The adjudicator could not be said to have acted in excess of jurisdiction by having stated in his award that he was reluctant to construe the contract in the way suggested 'for obvious reasons of reasonableness"
Scotland, Outer House, Court of Session
Lord Glennie
16 December 2008
The employer sought to resist enforcement of the adjudicator's decision in the contractor's favour on the ground that the adjudicator had acted in excess of jurisdiction in his reasoning in his award. The employer contended that the adjudicator in his reasoning simply ignored the contract and decided the issues between the parties on the basis of what he considered was reasonable. The adjudicator stated in his award that he was reluctant to construe the contract in the way suggested "for obvious reasons of reasonableness". It was clear from this statement that the adjudicator was putting "reasonableness" above the contract. The adjudicator had found that the contract was, as the employer contended, a fixed price lump sum contract but then simply ignored that because it drove him to a result which he did not consider reasonable. This amounted to an excess of jurisdiction. It was not for the adjudicator to decide whether the contract was appropriate or the result of applying the contract terms was reasonable.
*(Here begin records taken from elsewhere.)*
(** Loading a pickled model with [reset_paths] and without the
    out-of-fold predictions. *)
Lemma load_run dir model w root :
  files w !! os_path_join dir model_file_name = Some (PickledModel model) →
  rsplit1_head dir (name model) = Return root →
  load dir true false w = (Return (set_path_root root (set_path dir model)), w).
Proof.
  intros Hfile Hroot.
  assert (Hctx : on_object model (set_contexts dir) w
                 = (Return ((), set_path_root root (set_path dir model)), w)).
  { unfold on_object, set_contexts.
    erewrite bind_return by reflexivity.
    erewrite bind_return by reflexivity. cbn [fst].
    replace (rsplit1_head _ _) with (Return (A := string) root)
      by (rewrite <- Hroot; by destruct model).
    by erewrite bind_return by reflexivity. }
  unfold load.
  erewrite bind_return by (unfold load_pkl; by rewrite Hfile).
  cbn beta iota.
  erewrite bind_return; [reflexivity |].
  by erewrite bind_return by apply Hctx.
Qed.

Lemma rsplit1_head_total s by_ : by_ ≠ "" → ∃ r, rsplit1_head s by_ = Return r.
Proof.
  intros Hne. unfold rsplit1_head. rewrite bool_decide_eq_false_2 by done.
  destruct (find_after _ _); eauto.
Qed.

(** What the copy does when the disk accepts the writes: the copy has
    the suffixed name, no score and no prediction time, and otherwise
    the configuration and fitted state of the original; the original
    has its name back, and the path that two renamings give it. *)
Lemma convert_to_refit_full_via_copy_run m w renamed :
  renamed = rename (name m +:+ REFIT_FULL_SUFFIX E) m →
  name m +:+ REFIT_FULL_SUFFIX E ≠ "" →
  (is_Some (_oof_predictions m) →
   oof_artifact_path (path renamed) ∉ write_protected w) →
  model_artifact_path (path renamed) ∉ write_protected w →
  ∃ refit w',
    convert_to_refit_full_via_copy E (m, w) = (Return refit, (rename (name m) renamed, w')) ∧
    name refit = name m +:+ REFIT_FULL_SUFFIX E ∧
    path refit = path renamed ∧
    val_score refit = None ∧ predict_time refit = None ∧
    same_fitted_model refit m ∧
    name (rename (name m) renamed) = name m.
Proof.
  intros Hrenamed Hname Hoof Hmodel. unfold convert_to_refit_full_via_copy.
  erewrite bind_return by reflexivity. cbn [fst].
  erewrite bind_return by reflexivity.
  erewrite bind_return by reflexivity. cbn [fst]. rewrite <- Hrenamed.
  destruct (save_run (Some (path renamed)) renamed w) as (w' & Hsave & Hfile & _).
  { simpl. intros Hs. apply Hoof. by rewrite Hrenamed, rename_oof_predictions in Hs. }
  { done. }
  simpl in Hsave, Hfile.
  erewrite bind_return by apply Hsave.
  erewrite bind_return by reflexivity.
  destruct (rsplit1_head_total (path renamed) (name m +:+ REFIT_FULL_SUFFIX E) Hname)
    as [root Hroot].
  erewrite bind_return; last first.
  { unfold lift_static. cbn [fst snd].
    erewrite (load_run (path renamed) _ w' root Hfile); [reflexivity |].
    rewrite set_oof_predictions_name. rewrite Hrenamed at 2. by rewrite rename_name. }
  rewrite ret_run. eexists _, _. split; [reflexivity |].
  destruct (reloaded_fields root (path renamed) renamed _ eq_refl)
    as (Hn & Hp & Hv & Ht & Hsame).
  rewrite Hn, Hp, Hv, Ht. rewrite Hrenamed at 1 6. rewrite !rename_name.
  do 4 (split; [done |]). split; [| done].
  eapply same_fitted_model_trans; [exact Hsame |].
  rewrite Hrenamed. apply rename_same_fitted_model.
Qed.
End RefitCopy.

(** C9, on a model named "DeepAR/T1" under "out": the copy is made, its
    name carries the suffix and its score and prediction time are reset,
    the original keeps its name, but renaming back does not undo the first
    renaming: the original's path is not what it was, whereas the claim
    states that name and path of the original are left unchanged. *)
Theorem refit_copy_moves_original_path :
  ∃ m refit m' w',
    __init__ demo_external (demo_class []) (Some "out") (Some "DeepAR/T1") None (Some "D") 7
             None "target" [half] None (demo_world []) = (Return m, demo_world []) ∧
    convert_to_refit_full_via_copy demo_external (m, demo_world [])
    = (Return refit, (m', w')) ∧
    name refit = "DeepAR/T1_FULL" ∧ val_score refit = None ∧ predict_time refit = None ∧
    name m' = name m ∧
    path m = "out/DeepAR/T1" ∧
    path m' = "out/DeepAR/DeepAR/DeepAR/T1".
Proof.
  eexists _, _, _, _.
  split; [vm_compute; reflexivity |].
  split; [vm_compute; reflexivity |].
  repeat split; reflexivity.
Qed.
Lord Glennie rejected the employer's contention. The adjudicator in his award approached the question as one of construction, did not find that the contract was a lump sum fixed price contract, simply found that the form used was a form for a lump sum fixed price contract and pointed out that not all the work was set out in the contract bills. It was in light of these observations that he said that the form of contract used was inappropriate. That did not, however, mean he was disregarding the contractor. Rather the adjudicator looked to see whether, on a proper construction, the parties were to be taken to have agreed that the fit out budget costs schedule was to be adjusted only by variation instruction (the employer's position) or by the revised sums derived from the priced bills of quantities post contract after the design had been finalised (the contractor's position). The adjudicator answered this question in favour of the contractor. His remarks about "reasonableness" could not properly be understood as showing that he was disregarding the terms of the contract. The adjudicator clearly asked the right question and answered it. He did not seek to replace the contract terms with his own notions of what was reasonable.